OK, I am actually seeing this from the business side, as I am currently beta-testing software in my bowling center business that allows us to use "Dynamic Pricing".

What it comes down to maximizing sales revenue. A customer "at some point", is willing to pay less to come during a normal "slow time", and more during a "peak time". An amusement park is somewhat different because their "fixed capacity" isn't nearly so "fixed" as my bowling center, so the effect is actually more dramatic for me, then it is an amusement park.

Here is how it affects me....if I can encourage people to use the lanes during normally slower times, but know I will use the lanes REGARDLESS at the peak times, then I generate additional revenue because my variable costs are minimal when lanes are used during slower times (opposed to the constant fixed costs). This allows my business to thrive, which in turn will allow me to have more capital to improve my business (either with physical improvements, or additional staff). In the long term, the customer and I BOTH win.
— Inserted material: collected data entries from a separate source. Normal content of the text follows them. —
(** The body of [showCurrentConfig]; it awaits nothing, so the promise it
    returns resolves when the body returns and rejects when it throws. The
    active name is turned into a string inside [getConfig], as in
    [getCurrentConfigData]. *)
Definition showCurrentConfig : M unit :=
  currentConfigName <- getCurrentConfig configDir ;;
  match currentConfigName with
  | None =>
      log WARN [LStr "No active configuration"] ;;;
      log INFO [LStr ("Use '" ++ appName
                      ++ " config list' to see available configurations")] ;;;
      log INFO [LStr ("Use '" ++ appName ++ " config use <name>' to activate one")]
  | Some v =>
      currentName <- lift (ToString v) ;;
      configData <- getConfig configDir currentName ;;
      match configData with
      | None =>
          log ERROR [LStr ("Error: active configuration '" ++ currentName
                           ++ "' not found")] ;;;
          log DEBUG [LStr ("Current config '" ++ currentName
                           ++ "' exists in current.json but file not found")]
      | Some data =>
          log INFO [LStr ("🎯 Active configuration" ++ String "010" "")] ;;;
          name <- lift (member data "name") ;;
          name <- lift (template name) ;;
          console_log ("● " ++ name) ;;;
          displayCurrentConfigDetails data ;;;
          log DEBUG [LStr (String "010" "📁 Location: "
                           ++ show_path (getConfigDir configDir))]
      end
  end.
Lemma length_zip_with (f : A -> B -> C) l l' :
  length l = length l' -> length (zip_with f l l') = length l.
Proof.
  revert l'. induction l as [|x l IH]; intros [|y l']; simpl; try discriminate; auto.
Qed.

Lemma Forall_zip_with (P : A -> Prop) (Q : B -> Prop) (R : C -> Prop)
      (f : A -> B -> C) l l' :
  (forall x y, P x -> Q y -> R (f x y)) ->
  Forall P l -> Forall Q l' -> Forall R (zip_with f l l').
Proof.
  intros Hf Hl. revert l'. induction Hl as [|x l Hx Hl IH]; intros l' Hl'.
  - constructor.
  - destruct Hl' as [|y l' Hy Hl']; simpl; constructor; auto.
Qed.
End ZipFacts.

Section ColumnFacts.
Context {A : Type}.
Implicit Types cur ev : list (list A).

Lemma column_zip_with (f : list A -> list A -> list A) n c (sel : bool) cur ev :
  length cur = length ev ->
  Forall (fun r => length r = n) cur -> Forall (fun r => length r = n) ev ->
  (forall d s, length d = n -> length s = n ->
               nth_error (f d s) c = if sel then nth_error s c else nth_error d c) ->
  column c (zip_with f cur ev) = if sel then column c ev else column c cur.
Proof.
  intros L Hc He Hf. revert ev L He.
  induction Hc as [|d cur Hd Hc IH]; intros [|s ev] L He; simpl in *; try discriminate.
  - destruct sel; reflexivity.
  - apply Forall_cons_iff in He. destruct He as [Hs He].
    rewrite Hf by assumption. rewrite IH by (auto; lia).
    destruct sel; reflexivity.
Qed.

End ColumnFacts.

(** ** Real numbers: floor, remainder, clip, the blur kernel *)

Local Open Scope R_scope.

(** [Int_part] is the floor. *)
Lemma Int_part_spec (x : R) (z : Z) : IZR z <= x < IZR z + 1 -> Int_part x = z.
Proof.
  intros [H1 H2]. unfold Int_part.
  assert (E : (z + 1)%Z = up x).
  { apply tech_up; rewrite plus_IZR; lra. }
  lia.
Qed.

Lemma Int_part_IZR (z : Z) : Int_part (IZR z) = z.
Proof. apply Int_part_spec. lra. Qed.

Lemma remainder_bounds (x m : R) : 0 < m -> 0 <= np.remainder x m < m.
Proof.
  intros Hm. unfold np.remainder.
  destruct (base_Int_part (x / m)) as [H1 H2].
  set (k := IZR (Int_part (x / m))) in *.
  assert (E : x = x / m * m) by (field; lra).
  split.
  - assert (k * m <= x / m * m) by (apply Rmult_le_compat_r; lra). lra.
  - assert ((x / m - 1) * m < k * m) by (apply Rmult_lt_compat_r; lra). lra.
Qed.

Lemma clip_bounds (x lo hi : R) : lo <= hi -> lo <= np.clip x lo hi <= hi.
Proof.
  intros H. unfold np.clip, Rmin, Rmax.
  destruct (Rle_dec x lo); destruct (Rle_dec _ hi); lra.
Qed.

Lemma clip_id (x lo hi : R) : lo <= x <= hi -> np.clip x lo hi = x.
Proof.
  intros H. unfold np.clip, Rmin, Rmax.
  destruct (Rle_dec x lo); destruct (Rle_dec _ hi); lra.
Qed.

Lemma tap_bounds (a b c : R) : in01 a -> in01 b -> in01 c -> in01 (cv2.tap a b c).
Proof. unfold in01, cv2.tap. lra. Qed.

Lemma tap_same (a : R) : cv2.tap a a a = a.
Proof. unfold cv2.tap. field. Qed.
I am curious to see how the amusement park industry would handle the Dynamic Pricing "rules" to determine the cost structure. If I were them, I would offer some sort of discount ticket during a 'slow day', and then only sell those tickets online for the specific day. This would allow me to track the sales, and then properly staff based on the sales volume. I don't know if it would be possible to do based on the weather.

I wouldn't be surprised if you see the movie industry do this at some point as well.


Fever I really enjoy the Simpsons. It's just a shame that I am starting to LOOK like Homer.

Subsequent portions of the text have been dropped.